Dr. Christiane Northrup, thank you for responding to me. All imagery is stylized, but do you not see how your skinny fantasy images enforce the dominant culture's belief that women are only healthy and beautiful if they are skinny? Or maybe you agree with that opinion. Your comfort with your skinny images make me suspect that you don't think fat women can also be beautiful and healthy. If that's true, then I'm very disappointed and will include this exchange when I talk to people about your wonderful books.


Dr. Northrup wrote back:

Well I am a huge fan of Melissa McCarthy if that means anything. Of course I don't believe that only tall impossibly skinny women can be healthy. Beauty takes so many forms.
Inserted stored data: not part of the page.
(** the loops on the variables, but the goal *)
Lemma number_variables_ok (f : Z -> symbol -> symbol) k0 F l : are F n l -> exists l' k',
  for_loop (Z.to_nat (n + 2 - ntok - 1)) (ntok + 1)
    (fun i '(syms, k) =>
       let* o := rd sorted_symbols i in
       if decide (o = Some goal) then Ok (syms, k) else
       let* p := of_option o in
       let* syms := update syms p (f k) in
       Ok (syms, k + 1)) (l, k0 + 1) = Ok (l', k') /\
  are (fun p => if is_term (at_ p) then F p else if decide (p = goal) then F p else f (k0 + pos p order) (F p)) n l'.
Proof.
  intros Hl. pose proof split_count as Hs. pose proof (zlen_nonneg vars). set (before := fun i => take (Z.to_nat (i - (ntok + 1))) vars).
  match goal with |- context [for_loop _ _ ?body _] =>
    destruct (for_loop_inv (fun i '(l, k) => k = k0 + 1 + zlen (filter (fun q => q <> goal) (before i)) /\
      are (fun p => if is_term (at_ p) then F p else if decide (p = goal) then F p else if pos p vars <? i - (ntok + 1) then f (k0 + pos p order) (F p) else F p) n l)
    (Z.to_nat (n + 2 - ntok - 1)) (ntok + 1) body (l, k0 + 1)) as ([l' k'] & E & _ & H') end.
  - assert (before (ntok + 1) = []) as -> by (unfold before; by rewrite Z.sub_diag). rewrite Z.sub_diag, filter_nil, zlen_nil. split; [lia|]. revert Hl. apply are_ext. intros p Hp.
    destruct (is_term (at_ p)) eqn:Et; [done|]. destruct (decide (p = goal)) as [|Ng]; [done|]. assert (Hin : p ∈ vars) by (by apply elem_of_vars).
    pose proof (pos_range p vars Hin). destruct (Z.ltb_spec (pos p vars) 0); [lia|done].
  - intros i [l1 k] Hi [-> H1]. destruct (rd_in_range vars (i - (ntok + 1))) as [p Ep]; [lia|]. rewrite (sorted_variable i p Ep). cbn [rbind of_option].
    destruct (rd_vars _ _ Ep) as (Hin & Hp & Et & Epos). assert (Eb : before (i + 1) = before i ++ [p]).
    { unfold before. replace (i + 1 - (ntok + 1)) with (i - (ntok + 1) + 1) by lia. by apply take_next. }
    rewrite Eb, filter_app, zlen_app, filter_cons, filter_nil.
    assert (Same : forall q, 0 <= q < n -> is_term (at_ q) = false -> q <> p -> (pos q vars <? i + 1 - (ntok + 1)) = (pos q vars <? i - (ntok + 1))).
    { intros q Hq Eq Ne. assert (Hq' : q ∈ vars) by (by apply elem_of_vars).
      destruct (Z.ltb_spec (pos q vars) (i + 1 - (ntok + 1))), (Z.ltb_spec (pos q vars) (i - (ntok + 1))); try done; [|lia]. exfalso. apply Ne, (pos_inj q p vars); [done|done|lia]. }
    destruct (decide (Some p = Some goal)) as [[= ->]|Ne].
    + eexists. split; [done|]. rewrite decide_False by tauto. rewrite zlen_nil. split; [lia|]. revert H1. apply are_ext. intros q Hq. destruct (is_term (at_ q)) eqn:Eq; [done|].
      destruct (decide (q = goal)) as [|Ng]; [done|]. by rewrite Same.
    + rewrite decide_True by congruence. destruct (are_update _ _ _ p (f (k0 + 1 + zlen (filter (fun q => q <> goal) (before i)))) H1 Hp) as (l2 & E2 & H2). rewrite E2. cbn [rbind].
      eexists. split; [done|]. change (zlen [p]) with 1. split; [lia|]. revert H2. apply are_ext. intros q Hq. destruct (decide (q = p)) as [->|Nq].
      * rewrite Et, !(decide_False (P := p = goal)) by congruence. rewrite !Epos. destruct (Z.ltb_spec (i - (ntok + 1)) (i - (ntok + 1))); [lia|].
        destruct (Z.ltb_spec (i - (ntok + 1)) (i + 1 - (ntok + 1))); [|lia]. f_equal. rewrite (pos_order _ p Ep) by congruence. unfold before. lia.
      * destruct (is_term (at_ q)) eqn:Eq; [done|]. destruct (decide (q = goal)) as [|Ng]; [done|]. by rewrite Same.
  - exists l', k'. split; [done|]. revert H'. apply are_ext. intros p Hp. destruct (is_term (at_ p)) eqn:Et; [done|]. destruct (decide (p = goal)) as [|Ng]; [done|].
    assert (Hin : p ∈ vars) by (by apply elem_of_vars). pose proof (pos_range p vars Hin). destruct (Z.ltb_spec (pos p vars) (ntok + 1 + Z.of_nat (Z.to_nat (n + 2 - ntok - 1)) - (ntok + 1))); [done|lia].
Qed.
I didn't bother to tell Dr. Northrup that no, it doesn't mean anything that she's a fan of Melissa McCarthy (damn). In the meantime, others weighed in, including with the response in the graphic above:

Enough of the racist crap Regina. Best you move along and stop TROLLING this profile before you get reported for harassment and hatred. Dr. Northrop does not owe you an explication on why she uses the pics she uses. Thank you Dr. Northrop for all you do to educate on here and all your books which I have them all.

More responses are below:


I felt real disappointment and hurt that so many people felt disgusted and angry with me for raising this point, although I'm sure I shouldn't have been. Dr. Northrup seems to have a very white-identifying Facebook community. I finally left it at this:

I am very disappointed by the lack of understanding from Dr. Northrup and the anger I've received from her followers. I have only tried to point out how the whiteness and skinniness of her images make me feel left out and ignored as a Mexican-American woman. Sadly (and I really do feel sad), there isn't much sympathy in the Northrup FB community for these issues of inclusion. Do you want a community where all women feel welcome or just some? If pointing out racial dynamics counts as "trolling" then I guess there's no room for me here.


I'm tempted to unlike her page, but I want to see if she makes any changes and, if she does, how long it takes. So I've decided to stay because I can't monitor the situation if I'm not there.